- _WORK INSTRUCTIONS_:
Among the lines below, take the one holding "(set_dev (fun d =>", the one holding "split; [exact Hal", and all lines between them. Set them down exactly.

- _DATA RECORDS_:
....

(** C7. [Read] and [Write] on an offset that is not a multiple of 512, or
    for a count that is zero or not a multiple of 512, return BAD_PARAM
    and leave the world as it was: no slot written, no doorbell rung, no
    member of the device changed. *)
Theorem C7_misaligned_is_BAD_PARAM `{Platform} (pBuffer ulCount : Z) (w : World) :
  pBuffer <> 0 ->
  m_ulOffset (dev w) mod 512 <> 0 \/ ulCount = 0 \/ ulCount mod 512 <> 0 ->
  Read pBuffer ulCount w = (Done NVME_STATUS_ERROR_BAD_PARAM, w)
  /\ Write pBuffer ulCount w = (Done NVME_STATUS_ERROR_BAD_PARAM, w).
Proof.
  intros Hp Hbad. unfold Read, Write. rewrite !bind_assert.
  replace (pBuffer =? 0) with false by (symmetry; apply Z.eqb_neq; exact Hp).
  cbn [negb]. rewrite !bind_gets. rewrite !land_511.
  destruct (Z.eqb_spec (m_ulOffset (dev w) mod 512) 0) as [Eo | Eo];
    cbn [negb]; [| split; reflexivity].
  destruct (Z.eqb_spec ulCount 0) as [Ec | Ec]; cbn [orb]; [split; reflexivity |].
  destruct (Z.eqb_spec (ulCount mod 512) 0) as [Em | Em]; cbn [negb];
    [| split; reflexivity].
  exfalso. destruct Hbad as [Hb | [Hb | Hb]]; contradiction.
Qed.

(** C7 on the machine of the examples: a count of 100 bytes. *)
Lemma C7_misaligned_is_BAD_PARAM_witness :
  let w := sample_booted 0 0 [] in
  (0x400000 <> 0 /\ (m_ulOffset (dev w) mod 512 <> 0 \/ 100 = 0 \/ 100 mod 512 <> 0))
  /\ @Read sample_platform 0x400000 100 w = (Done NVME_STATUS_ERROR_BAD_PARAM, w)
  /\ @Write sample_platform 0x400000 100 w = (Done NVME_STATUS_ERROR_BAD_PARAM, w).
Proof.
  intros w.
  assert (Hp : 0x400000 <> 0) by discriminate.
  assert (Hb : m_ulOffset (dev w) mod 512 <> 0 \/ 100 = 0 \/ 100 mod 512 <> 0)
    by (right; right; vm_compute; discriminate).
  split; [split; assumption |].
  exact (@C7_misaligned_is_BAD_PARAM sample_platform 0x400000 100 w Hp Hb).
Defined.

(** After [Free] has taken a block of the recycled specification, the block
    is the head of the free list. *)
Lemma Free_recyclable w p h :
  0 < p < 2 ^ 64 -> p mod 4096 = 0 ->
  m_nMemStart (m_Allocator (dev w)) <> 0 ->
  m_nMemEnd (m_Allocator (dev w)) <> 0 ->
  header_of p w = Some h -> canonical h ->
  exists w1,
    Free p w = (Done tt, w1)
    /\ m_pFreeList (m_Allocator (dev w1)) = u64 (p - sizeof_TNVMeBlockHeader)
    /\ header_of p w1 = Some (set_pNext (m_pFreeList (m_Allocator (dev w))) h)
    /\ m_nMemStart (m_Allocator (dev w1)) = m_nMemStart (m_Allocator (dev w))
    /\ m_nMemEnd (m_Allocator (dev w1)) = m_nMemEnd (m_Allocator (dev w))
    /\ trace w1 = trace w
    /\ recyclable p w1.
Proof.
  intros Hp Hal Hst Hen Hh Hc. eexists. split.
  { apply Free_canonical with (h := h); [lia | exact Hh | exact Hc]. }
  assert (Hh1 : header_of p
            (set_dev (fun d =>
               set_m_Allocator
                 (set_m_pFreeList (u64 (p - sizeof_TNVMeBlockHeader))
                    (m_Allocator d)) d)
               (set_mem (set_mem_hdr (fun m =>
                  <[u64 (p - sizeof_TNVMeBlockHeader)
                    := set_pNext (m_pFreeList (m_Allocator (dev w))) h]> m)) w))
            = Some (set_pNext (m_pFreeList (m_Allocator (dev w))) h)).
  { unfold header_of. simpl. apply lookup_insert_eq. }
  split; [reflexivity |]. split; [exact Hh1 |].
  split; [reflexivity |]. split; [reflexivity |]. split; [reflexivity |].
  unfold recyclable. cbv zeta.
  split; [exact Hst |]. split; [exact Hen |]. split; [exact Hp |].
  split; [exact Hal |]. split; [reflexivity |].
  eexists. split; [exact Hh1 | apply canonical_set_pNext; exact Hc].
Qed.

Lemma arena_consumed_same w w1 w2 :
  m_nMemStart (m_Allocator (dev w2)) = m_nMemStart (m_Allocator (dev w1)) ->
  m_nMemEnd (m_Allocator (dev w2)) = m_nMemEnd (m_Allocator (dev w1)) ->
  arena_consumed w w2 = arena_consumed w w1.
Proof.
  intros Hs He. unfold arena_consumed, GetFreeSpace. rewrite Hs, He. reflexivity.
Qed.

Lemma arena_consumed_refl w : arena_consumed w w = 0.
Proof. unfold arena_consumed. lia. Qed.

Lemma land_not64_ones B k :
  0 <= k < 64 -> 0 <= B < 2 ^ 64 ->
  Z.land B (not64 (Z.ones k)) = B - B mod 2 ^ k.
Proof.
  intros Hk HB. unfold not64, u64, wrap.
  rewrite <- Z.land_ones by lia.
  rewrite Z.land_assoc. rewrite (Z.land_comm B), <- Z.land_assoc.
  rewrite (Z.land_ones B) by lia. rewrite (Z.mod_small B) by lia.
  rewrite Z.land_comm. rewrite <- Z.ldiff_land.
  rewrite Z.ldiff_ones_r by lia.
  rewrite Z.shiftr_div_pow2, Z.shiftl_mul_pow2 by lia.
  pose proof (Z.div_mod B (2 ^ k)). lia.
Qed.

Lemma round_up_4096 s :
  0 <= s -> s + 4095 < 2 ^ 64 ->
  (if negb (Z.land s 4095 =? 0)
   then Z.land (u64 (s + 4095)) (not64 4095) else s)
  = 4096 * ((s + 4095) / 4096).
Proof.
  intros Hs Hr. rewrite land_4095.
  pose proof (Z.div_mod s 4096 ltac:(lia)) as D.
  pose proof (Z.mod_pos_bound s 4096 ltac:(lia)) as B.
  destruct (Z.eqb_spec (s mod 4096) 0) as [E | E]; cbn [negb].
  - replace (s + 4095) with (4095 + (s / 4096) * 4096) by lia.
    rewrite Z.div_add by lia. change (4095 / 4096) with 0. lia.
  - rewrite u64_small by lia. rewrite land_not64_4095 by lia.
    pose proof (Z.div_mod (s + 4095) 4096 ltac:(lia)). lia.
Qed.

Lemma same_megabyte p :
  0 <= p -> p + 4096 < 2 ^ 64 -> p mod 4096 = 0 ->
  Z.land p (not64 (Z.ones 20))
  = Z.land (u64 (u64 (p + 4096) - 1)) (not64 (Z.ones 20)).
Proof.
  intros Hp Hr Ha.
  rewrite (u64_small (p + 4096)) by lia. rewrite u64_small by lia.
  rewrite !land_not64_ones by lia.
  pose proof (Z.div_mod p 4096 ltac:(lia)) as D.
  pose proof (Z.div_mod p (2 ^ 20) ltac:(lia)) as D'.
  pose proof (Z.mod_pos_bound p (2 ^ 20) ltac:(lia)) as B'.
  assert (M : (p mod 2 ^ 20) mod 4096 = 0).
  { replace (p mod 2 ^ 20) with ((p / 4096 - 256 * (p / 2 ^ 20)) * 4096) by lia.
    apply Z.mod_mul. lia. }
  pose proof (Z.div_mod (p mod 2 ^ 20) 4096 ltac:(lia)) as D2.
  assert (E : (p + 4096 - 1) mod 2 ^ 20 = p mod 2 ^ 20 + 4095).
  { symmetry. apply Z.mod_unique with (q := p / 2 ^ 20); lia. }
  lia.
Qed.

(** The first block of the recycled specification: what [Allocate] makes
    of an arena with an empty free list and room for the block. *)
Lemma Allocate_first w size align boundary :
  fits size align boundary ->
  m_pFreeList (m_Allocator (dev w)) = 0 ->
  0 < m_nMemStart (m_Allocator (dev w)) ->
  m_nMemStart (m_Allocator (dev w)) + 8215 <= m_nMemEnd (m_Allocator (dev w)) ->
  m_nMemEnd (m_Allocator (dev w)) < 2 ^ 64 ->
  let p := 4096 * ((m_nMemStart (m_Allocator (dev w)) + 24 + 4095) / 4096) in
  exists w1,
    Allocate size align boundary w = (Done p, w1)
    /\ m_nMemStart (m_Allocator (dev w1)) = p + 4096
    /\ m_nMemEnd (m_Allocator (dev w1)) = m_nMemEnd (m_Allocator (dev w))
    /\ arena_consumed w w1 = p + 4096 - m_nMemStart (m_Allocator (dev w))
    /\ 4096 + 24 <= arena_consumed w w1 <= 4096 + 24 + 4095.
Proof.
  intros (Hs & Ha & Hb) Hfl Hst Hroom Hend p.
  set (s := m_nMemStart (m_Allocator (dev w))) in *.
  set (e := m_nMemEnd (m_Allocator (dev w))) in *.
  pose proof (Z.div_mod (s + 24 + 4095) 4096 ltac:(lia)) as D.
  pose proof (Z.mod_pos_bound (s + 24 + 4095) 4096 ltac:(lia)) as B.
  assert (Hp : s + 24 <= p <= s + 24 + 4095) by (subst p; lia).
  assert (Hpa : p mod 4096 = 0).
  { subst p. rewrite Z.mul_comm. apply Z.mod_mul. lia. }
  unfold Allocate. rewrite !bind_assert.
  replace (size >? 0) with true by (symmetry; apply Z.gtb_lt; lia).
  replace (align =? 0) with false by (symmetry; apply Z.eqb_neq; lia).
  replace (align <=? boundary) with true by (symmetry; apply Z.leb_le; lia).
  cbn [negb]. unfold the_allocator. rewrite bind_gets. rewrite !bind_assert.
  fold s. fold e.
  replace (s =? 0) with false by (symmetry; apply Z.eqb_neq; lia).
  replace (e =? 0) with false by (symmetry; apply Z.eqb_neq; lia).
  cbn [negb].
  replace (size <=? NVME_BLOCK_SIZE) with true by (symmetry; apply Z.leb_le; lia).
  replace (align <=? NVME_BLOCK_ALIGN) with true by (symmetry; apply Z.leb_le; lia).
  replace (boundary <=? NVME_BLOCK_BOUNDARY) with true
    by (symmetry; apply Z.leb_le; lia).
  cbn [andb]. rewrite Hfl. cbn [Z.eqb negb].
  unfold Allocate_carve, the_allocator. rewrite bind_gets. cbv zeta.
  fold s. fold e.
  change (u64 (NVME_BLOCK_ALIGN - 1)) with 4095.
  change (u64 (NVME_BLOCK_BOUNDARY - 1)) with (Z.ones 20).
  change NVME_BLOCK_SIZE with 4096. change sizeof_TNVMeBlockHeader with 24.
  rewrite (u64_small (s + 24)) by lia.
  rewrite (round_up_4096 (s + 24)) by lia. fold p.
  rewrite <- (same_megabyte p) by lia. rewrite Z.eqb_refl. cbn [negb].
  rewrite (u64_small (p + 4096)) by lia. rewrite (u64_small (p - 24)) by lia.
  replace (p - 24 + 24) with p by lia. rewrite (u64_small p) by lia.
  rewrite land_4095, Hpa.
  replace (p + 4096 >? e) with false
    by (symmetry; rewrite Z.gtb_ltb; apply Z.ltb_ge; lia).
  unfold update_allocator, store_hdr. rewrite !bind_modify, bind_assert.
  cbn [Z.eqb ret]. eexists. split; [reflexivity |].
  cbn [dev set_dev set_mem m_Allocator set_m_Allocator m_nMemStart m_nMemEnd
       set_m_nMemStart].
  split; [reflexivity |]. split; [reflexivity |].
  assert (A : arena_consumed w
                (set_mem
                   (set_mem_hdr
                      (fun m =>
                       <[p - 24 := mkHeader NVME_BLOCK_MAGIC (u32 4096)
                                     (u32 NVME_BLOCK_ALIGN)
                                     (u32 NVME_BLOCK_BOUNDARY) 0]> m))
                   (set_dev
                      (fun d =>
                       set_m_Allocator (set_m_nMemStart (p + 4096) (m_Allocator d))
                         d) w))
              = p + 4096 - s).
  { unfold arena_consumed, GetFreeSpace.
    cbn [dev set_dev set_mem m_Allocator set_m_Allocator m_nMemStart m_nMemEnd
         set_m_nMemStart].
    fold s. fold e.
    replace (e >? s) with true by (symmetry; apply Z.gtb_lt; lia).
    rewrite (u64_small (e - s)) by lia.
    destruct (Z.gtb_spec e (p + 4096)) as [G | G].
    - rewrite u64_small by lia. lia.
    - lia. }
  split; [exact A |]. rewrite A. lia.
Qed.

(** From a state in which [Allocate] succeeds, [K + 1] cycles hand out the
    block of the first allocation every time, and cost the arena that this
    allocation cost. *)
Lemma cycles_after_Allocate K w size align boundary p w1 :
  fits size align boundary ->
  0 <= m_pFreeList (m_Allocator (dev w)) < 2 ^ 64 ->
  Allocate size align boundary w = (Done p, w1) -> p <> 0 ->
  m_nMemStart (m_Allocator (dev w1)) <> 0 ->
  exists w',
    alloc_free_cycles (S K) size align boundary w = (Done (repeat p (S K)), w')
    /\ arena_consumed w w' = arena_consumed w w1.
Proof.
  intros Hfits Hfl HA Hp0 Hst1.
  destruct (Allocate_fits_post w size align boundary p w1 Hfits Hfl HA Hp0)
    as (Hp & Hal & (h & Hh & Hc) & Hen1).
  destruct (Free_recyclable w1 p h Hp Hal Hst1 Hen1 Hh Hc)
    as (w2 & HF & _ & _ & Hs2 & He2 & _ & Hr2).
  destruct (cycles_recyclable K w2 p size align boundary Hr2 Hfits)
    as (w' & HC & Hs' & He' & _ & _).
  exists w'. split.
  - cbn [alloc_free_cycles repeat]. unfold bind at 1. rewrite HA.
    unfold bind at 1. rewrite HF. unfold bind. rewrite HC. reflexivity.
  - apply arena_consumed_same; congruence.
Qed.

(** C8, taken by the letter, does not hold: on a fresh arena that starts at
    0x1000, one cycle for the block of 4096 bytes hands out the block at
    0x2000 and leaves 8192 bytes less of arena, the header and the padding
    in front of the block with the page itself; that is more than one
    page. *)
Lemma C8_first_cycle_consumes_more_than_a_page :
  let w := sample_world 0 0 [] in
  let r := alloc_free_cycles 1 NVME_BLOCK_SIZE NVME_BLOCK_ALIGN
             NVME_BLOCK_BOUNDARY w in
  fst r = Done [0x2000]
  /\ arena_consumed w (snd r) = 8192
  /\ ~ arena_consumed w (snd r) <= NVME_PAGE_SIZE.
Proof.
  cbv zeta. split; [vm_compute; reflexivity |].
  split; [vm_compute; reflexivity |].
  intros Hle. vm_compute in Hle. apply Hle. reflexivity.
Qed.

....

- _YOUR SOLUTION_:
            (set_dev (fun d =>
               set_m_Allocator
                 (set_m_pFreeList (u64 (p - sizeof_TNVMeBlockHeader))
                    (m_Allocator d)) d)
               (set_mem (set_mem_hdr (fun m =>
                  <[u64 (p - sizeof_TNVMeBlockHeader)
                    := set_pNext (m_pFreeList (m_Allocator (dev w))) h]> m)) w))
            = Some (set_pNext (m_pFreeList (m_Allocator (dev w))) h)).
  { unfold header_of. simpl. apply lookup_insert_eq. }
  split; [reflexivity |]. split; [exact Hh1 |].
  split; [reflexivity |]. split; [reflexivity |]. split; [reflexivity |].
  unfold recyclable. cbv zeta.
  split; [exact Hst |]. split; [exact Hen |]. split; [exact Hp |].
  split; [exact Hal |]. split; [reflexivity |].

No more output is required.